Das charakteristische Röstaroma entsteht durch die Maillard-Reaktion: Beim Erhitzen reagieren Proteine und Zucker miteinander und bilden hunderte verschiedene Aromastoffe sowie die braune Farbe.


Welches Mehl eignet sich am besten für Toastbrot?

Weizenmehl Type 550 ist die erste Wahl: Es enthält mehr Klebereiweiß als Type 405 und sorgt für eine stabile, feinporige Krume. Type 405 funktioniert ebenfalls, ergibt aber ein etwas zarteres und weniger stabiles Brot. Wer auf Dinkel umsteigen möchte, nimmt Dinkelmehl Type 630 – es lässt sich im gleichen Verhältnis einsetzen.

Warum ist mein Toastbrot zu kompakt geworden?

Meistens liegt es an der Hefe oder der Gehzeit. Hefe, die zu heißes Wasser (über 40 °C) bekommen hat, stirbt ab und lässt den Teig nicht aufgehen. Auch abgelaufene oder zu kalt gelagerte Hefe verliert an Triebkraft. Außerdem sollte der Teig lange genug gehen: Zu kurze Gehzeiten ergeben ein dichtes Ergebnis. Im Zweifel lieber 15–20 Minuten länger warten.

Wie lange ist selbstgemachtes Toastbrot haltbar?

Bei Zimmertemperatur, locker in ein Tuch eingeschlagen, hält sich das Brot 2–3 Tage frisch. Im Kühlschrank trocknet Brot schneller aus und wird krümelig – besser ist das Einfrieren: Toastbrot in Scheiben einfrieren und direkt aus dem Gefrierer toasten, ohne es vorher aufzutauen.

Kann ich Toastbrot einfrieren?

Ja, und das lohnt sich besonders für selbstgebackenes Brot. Den Laib vollständig auskühlen lassen, in Scheiben schneiden und in einem Gefrierbeutel einfrieren.
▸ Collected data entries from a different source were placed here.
(** ** What a send leaves in the store, whatever the store does *)

(** A valid send ends in one of two ways.  It fails: the sender gets
    [message-error] and nothing else is emitted, no stored record is
    changed, and at most a new conversation and a new message are left.
    Or it goes through: one message is stored, the last-message pointer
    of its conversation is moved to it, and [message-sent] is emitted,
    followed by the delivery if the registry holds the recipient. *)
Lemma send_message_shape E w u sock r txt :
  r ≠ "" → txt ≠ "" →
  ∃ cs ms upd evs,
    let w' := (run E (send_message u sock (Some r) (Some txt)) w).2 in
    let mid := (next_oid (db w) + length cs)%nat in
    conversations (db w') = upd <$> (conversations (db w) ++ cs) ∧
    messages (db w') = messages (db w) ++ ms ∧
    next_oid (db w') = (next_oid (db w) + length cs + length ms)%nat ∧
    users (db w') = users (db w) ∧
    outbox w' = outbox w ++ evs ∧
    (cs = [] ∨
     ∃ t, findOne u r (db w) = None ∧
          cs = [mkConversation (next_oid (db w)) [u; r] None t t]) ∧
    ((∃ e, evs = [mkEmission (to_socket sock)
                    (message_error "Failed to send message" e)] ∧
           upd = id ∧
           (ms = [] ∨
            ∃ c tm, c ∈ conversations (db w) ++ cs ∧ all_of u r c ∧
                    ms = [mkMessage mid (c_id c) u txt false tm tm])) ∨
     (∃ c tm ts,
        c ∈ conversations (db w) ++ cs ∧ all_of u r c ∧
        ms = [mkMessage mid (c_id c) u txt false tm tm] ∧
        upd = set_lastMessage (c_id c) (Some mid) ts ∧
        evs = mkEmission (to_socket sock) (message_sent mid (c_id c) tm) ::
              match truthy (onlineUsers w !! r) with
              | Some sid =>
                  [mkEmission (io_to sid)
                     (receive_message u txt mid (c_id c) tm)]
              | None => []
              end)).
Proof.
  intros Hr Ht. unfold send_message, send_message_body.
  rewrite !truthy_ne by done.
  match goal with
  | |- context [run E ?t w] => destruct (run E t w) as [res w'] eqn:H
  end.
  simpl. task_simpl_in H.
  assert (Hnew : ∀ t, all_of u r (mkConversation (next_oid (db w)) [u; r] None t t)).
  { intros t. split; simpl; set_solver. }
  next_call E (tick w) H.
  { inversion H; subst; simpl. eexists [], [], id, [_]. simpl.
    rewrite list_fmap_id, !app_nil_r, !Nat.add_0_r.
    repeat split; auto. left. eexists. repeat split; auto. }
  destruct (findOne u r (db w)) as [c|] eqn:Hf; simpl in H.
  - assert (c ∈ conversations (db w) ∧ all_of u r c) as [Hin Hall].
    { unfold findOne in Hf. apply head_Some_elem_of in Hf.
      apply list_elem_of_filter in Hf. tauto. }
    pose proof Hall as [Hpu Hpr].
    next_call E (S (tick w)) H.
    { inversion H; subst; simpl. eexists [], [], id, [_]. simpl.
      rewrite list_fmap_id, !app_nil_r, !Nat.add_0_r.
      repeat split; auto. left. eexists. repeat split; auto. }
    next_call E (S (S (tick w))) H.
    { inversion H; subst; simpl. eexists [], [_], id, [_]. simpl.
      rewrite list_fmap_id, !app_nil_r, !Nat.add_0_r.
      repeat split; auto; [lia|]. left. eexists. repeat split; auto.
      right. exists c. eexists. repeat split; auto. }
    exists [], [mkMessage (next_oid (db w)) (c_id c) u txt false
                  (now E (S (tick w))) (now E (S (tick w)))],
      (set_lastMessage (c_id c) (Some (next_oid (db w)))
         (now E (S (S (tick w))))),
      (mkEmission (to_socket sock)
         (message_sent (next_oid (db w)) (c_id c) (now E (S (tick w)))) ::
       match truthy (onlineUsers w !! r) with
       | Some sid =>
           [mkEmission (io_to sid)
              (receive_message u txt (next_oid (db w)) (c_id c)
                 (now E (S (tick w))))]
       | None => []
       end).
    simpl. rewrite !app_nil_r, !Nat.add_0_r.
    assert (db w' = save_conversation
                      (mkConversation (c_id c) (participants c)
                         (Some (next_oid (db w))) (c_createdAt c) (c_updatedAt c))
                      (now E (S (S (tick w))))
                      (mkStore (users (db w)) (conversations (db w))
                         (messages (db w) ++
                          [mkMessage (next_oid (db w)) (c_id c) u txt false
                             (now E (S (tick w))) (now E (S (tick w)))])
                         (S (next_oid (db w)))) ∧
            outbox w' = outbox w ++
              mkEmission (to_socket sock)
                (message_sent (next_oid (db w)) (c_id c) (now E (S (tick w)))) ::
              match truthy (onlineUsers w !! r) with
              | Some sid =>
                  [mkEmission (io_to sid)
                     (receive_message u txt (next_oid (db w)) (c_id c)
                        (now E (S (tick w))))]
              | None => []
              end) as [-> ->].
    { destruct (truthy (onlineUsers w !! r)); simpl in H; inversion H; subst;
        simpl; by rewrite <- ?app_assoc. }
    simpl. repeat split; auto; [lia|]. right.
    exists c, (now E (S (tick w))), (now E (S (S (tick w)))).
    repeat split; auto.
  - next_call E (S (tick w)) H.
    { inversion H; subst; simpl. eexists [], [], id, [_]. simpl.
      rewrite list_fmap_id, !app_nil_r, !Nat.add_0_r.
      repeat split; auto. left. eexists. repeat split; auto. }
    next_call E (S (S (tick w))) H.
    { inversion H; subst; simpl. eexists [_], [], id, [_]. simpl.
      rewrite list_fmap_id, !app_nil_r, !Nat.add_0_r.
      repeat split; auto; [lia|right; eexists; split; eauto|].
      left. eexists. repeat split; auto. }
    next_call E (S (S (S (tick w)))) H.
    { inversion H; subst; simpl. eexists [_], [_], id, [_]. simpl.
      rewrite list_fmap_id.
      repeat split; auto; [lia|right; eexists; split; eauto|].
      left. eexists. repeat split; auto. right.
      eexists (mkConversation _ _ _ _ _), _.
      split; [apply elem_of_app; right; apply list_elem_of_here|].
      split; [apply Hnew|]. simpl.
      by replace (next_oid (db w) + 1)%nat with (S (next_oid (db w))) by lia. }
    set (c := mkConversation (next_oid (db w)) [u; r] None
                (now E (S (tick w))) (now E (S (tick w)))) in *.
    exists [c], [mkMessage (S (next_oid (db w))) (next_oid (db w)) u txt false
                   (now E (S (S (tick w)))) (now E (S (S (tick w))))],
      (set_lastMessage (next_oid (db w)) (Some (S (next_oid (db w))))
         (now E (S (S (S (tick w)))))),
      (mkEmission (to_socket sock)
         (message_sent (S (next_oid (db w))) (next_oid (db w))
            (now E (S (S (tick w))))) ::
       match truthy (onlineUsers w !! r) with
       | Some sid =>
           [mkEmission (io_to sid)
              (receive_message u txt (S (next_oid (db w))) (next_oid (db w))
                 (now E (S (S (tick w)))))]
       | None => []
       end).
    simpl.
    assert (db w' = save_conversation
                      (mkConversation (next_oid (db w)) [u; r]
                         (Some (S (next_oid (db w))))
                         (now E (S (tick w))) (now E (S (tick w))))
                      (now E (S (S (S (tick w)))))
                      (mkStore (users (db w)) (conversations (db w) ++ [c])
                         (messages (db w) ++
                          [mkMessage (S (next_oid (db w))) (next_oid (db w)) u txt
                             false (now E (S (S (tick w)))) (now E (S (S (tick w))))])
                         (S (S (next_oid (db w))))) ∧
            outbox w' = outbox w ++
              mkEmission (to_socket sock)
                (message_sent (S (next_oid (db w))) (next_oid (db w))
                   (now E (S (S (tick w))))) ::
              match truthy (onlineUsers w !! r) with
              | Some sid =>
                  [mkEmission (io_to sid)
                     (receive_message u txt (S (next_oid (db w)))
                        (next_oid (db w)) (now E (S (S (tick w)))))]
              | None => []
              end) as [-> ->].
    { destruct (truthy (onlineUsers w !! r)); simpl in H; inversion H; subst;
        simpl; by rewrite <- ?app_assoc. }
    simpl. replace (next_oid (db w) + 1)%nat with (S (next_oid (db w))) by lia.
    repeat split; auto; [lia|right; eexists; split; eauto|]. right.
    exists c, (now E (S (S (tick w)))), (now E (S (S (S (tick w))))).
    split; [apply elem_of_app; right; apply list_elem_of_here|].
    split; [apply Hnew|]. repeat split; reflexivity.
Qed.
Die Scheiben können direkt aus dem Gefrierer in den Toaster – kein Auftauen nötig. Eingefroren hält sich das Brot bis zu 3 Monate.

Ist Toastbrot gesund?

Weißes Toastbrot enthält wenig Ballaststoffe und hat einen hohen glykämischen Index – es lässt den Blutzucker schnell ansteigen. Selbstgemachtes Toastbrot hat gegenüber industriellen Produkten den Vorteil, dass keine Zusatzstoffe, Emulgatoren oder Konservierungsmittel enthalten sind. Wer eine ballaststoffreichere Variante möchte, tauscht einen Teil des Mehls durch Vollkornmehl aus.

Was ist gesünder – Toastbrot oder Brötchen?
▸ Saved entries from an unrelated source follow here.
Lemma build_magic_map_total offsets : forall magic_map,
  Forall (fun e => exists v, dict_get MAGICS (snd e) = Done v) offsets ->
  exists mm, build_magic_map offsets magic_map = Done mm.
Proof.
  induction offsets as [|[offset name] rest IH]; intros mm Hk;
    cbn [build_magic_map]; [eauto|].
  inversion Hk as [|? ? [v Hv] Hrest]; subst. cbn [snd] in Hv.
  rewrite Hv. cbn [bind]. now apply IH.
Qed.

Lemma build_magic_map_unknown offsets : forall magic_map,
  ~ Forall (fun e => exists v, dict_get MAGICS (snd e) = Done v) offsets ->
  build_magic_map offsets magic_map = Raised KeyError.
Proof.
  induction offsets as [|[offset name] rest IH]; intros mm Hk;
    cbn [build_magic_map].
  - exfalso. apply Hk. constructor.
  - destruct (dict_get MAGICS name) as [v|e|] eqn:Hv; cbn [bind].
    + apply IH. intros Hrest. apply Hk. constructor; [|assumption].
      cbn [snd]. eauto.
    + revert Hv. clear. unfold MAGICS. cbn [dict_get].
      repeat (destruct (String.eqb _ name); [discriminate|]).
      now intros [= <-].
    + revert Hv. clear. unfold MAGICS. cbn [dict_get].
      repeat (destruct (String.eqb _ name); [discriminate|]).
      discriminate.
Qed.
(** * SyncthingSnitch: the poll / filter / notify / persist cycle

    A shallow embedding of [SyncthingSnitch.py].  One invocation of the script
    reads the cursor file, performs one long-poll request against the
    Syncthing event endpoint, walks over the returned events, forwards the
    qualifying ones to a Telegram bot and writes the cursor back.

    Python values are modelled as follows: [int] is [Z] (unbounded), [str] is
    [string] (a sequence of bytes, the ASCII fragment being interpreted),
    [None]-or-value is [option], a Python list is [list].  Code that raises,
    calls [exit] or touches the outside world runs in the monad [M] below,
    which threads a [world] and yields a value, an exception or an exit
    status. *)

From Stdlib Require Import ZArith List String Ascii Bool Lia.
From Stdlib Require Import Decimal DecimalString DecimalZ DecimalPos.
From Stdlib Require Import Sorted.
Import ListNotations.

#[local] Open Scope string_scope.
#[local] Open Scope Z_scope.

(** ** Python built-ins used by the script *)

Module Py.

(** [str(n)] for an [int]: the decimal digits, a leading ["-"] when
    negative, no leading zeros. *)
Definition str (n : Z) : string := NilZero.string_of_int (Z.to_int n).

(** Whitespace removed by [int()] at both ends of an ASCII argument: TAB,
    LF, VT, FF, CR and SPACE. *)
Definition is_space (c : ascii) : bool :=
  let n := N_of_ascii c in
  ((9 <=? n) && (n <=? 13) || (n =? 32))%N.

Fixpoint lstrip (s : string) : string :=
  match s with
  | String c r => if is_space c then lstrip r else s
  | EmptyString => EmptyString
  end.

Fixpoint rstrip (s : string) : string :=
  match s with
  | String c r =>
      match rstrip r with
      | EmptyString => if is_space c then EmptyString else String c EmptyString
      | r' => String c r'
      end
  | EmptyString => EmptyString
  end.
Lemma random_sample_ok {A} (population : list A) (k : Z) (w : Runner.world) :
  NoDup population → 0 ≤ k ≤ Z.of_nat (length population) →
  ∃ res, (Runner.random_sample population k w).1 = Ok res
    ∧ Runner.files (Runner.random_sample population k w).2 = Runner.files w
    ∧ length res = Z.to_nat k ∧ NoDup res ∧ ∀ x, x ∈ res → x ∈ population.
Proof.
  intros Hnd Hk. unfold Runner.random_sample.
  rewrite bool_decide_eq_true_2 by exact Hk.
  pose proof (sample_loop_spec (Z.to_nat k) population (length population)
                (Runner.draws w) (Runner.drawn w) ltac:(lia) ltac:(lia)) as Hs.
  rewrite take_ge in Hs by lia. specialize (Hs Hnd).
  destruct (Runner.sample_loop _ _ _ _ _) as [res pos']. cbn [fst snd] in *.
  exists res. split; [reflexivity|]. split; [reflexivity|]. exact Hs.
Qed.

Lemma lookup_all_length {A} (l : list A) (positions : list nat) :
  (∀ i, i ∈ positions → (i < length l)%nat) →
  length (omap (fun i => l !! i) positions) = length positions.
Proof.
  induction positions as [|i positions IH]; intros Hall; [reflexivity|].
  simpl. destruct (lookup_lt_is_Some_2 l i) as [x Hx].
  { apply Hall. left. }
  rewrite Hx. simpl. f_equal. apply IH. intros i' Hi'. apply Hall. by right.
Qed.

Lemma hold_out_unfold (self : Runner.MuseCoEmbeddingGenerator)
    (resultsdir : string) (name_index : list string) (w : Runner.world) :
  Runner.hold_out self resultsdir name_index w
  = match float_mul_int (Runner._jackknife_percent self) (length name_index) with
    | None => (Raise (ValueError "cannot convert float to integer"), w)
    | Some k =>
        match Runner.random_sample (seq 0 (length name_index)) k w with
        | (Ok subset, w1) =>
            if float_gt0 (Runner._jackknife_percent self) then
              if can_open_w (Runner.test_genes_path resultsdir) then
                (Ok subset,
                 Runner.set_files
                   (insert (Runner.test_genes_path resultsdir)
                      (Text (Runner.join_lines
                               (omap (fun i => name_index !! i) subset)))) w1)
              else (Raise (OSError (Runner.test_genes_path resultsdir)), w1)
            else (Ok subset, w1)
        | (Raise e, w1) => (Raise e, w1)
        end
    end.
Proof.
  unfold Runner.hold_out. rewrite M_bind_eq. unfold lift at 1.
  destruct (float_mul_int _ _) as [k|]; [|reflexivity].
  rewrite M_bind_eq.
  destruct (Runner.random_sample _ k w) as [[subset|e] w1]; [|reflexivity].
  rewrite M_bind_eq. unfold when, Runner.write_text.
  destruct (float_gt0 _); [|reflexivity].
  destruct (can_open_w _); reflexivity.
Qed.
Ernährungsphysiologisch sind Vollkorn-Brötchen oder Vollkornbrot die bessere Wahl. Weißes Toastbrot und helle Brötchen liegen in puncto Nährstoffgehalt nahe beieinander. Entscheidend ist nicht die Brotsorte allein, sondern der Belag und die Gesamternährung. Wer Toastbrot mit Vollkornmehlanteil backt, verbessert den Nährwert spürbar.

Kann ich Frischhefe durch Trockenhefe ersetzen?

Ja. Ein Päckchen Trockenhefe (7 g) entspricht in der Triebkraft etwa einem halben Würfel Frischhefe (21 g). Trockenhefe wird direkt unter das Mehl gemischt, ohne sie vorher in Wasser aufzulösen. Die Gehzeiten bleiben gleich.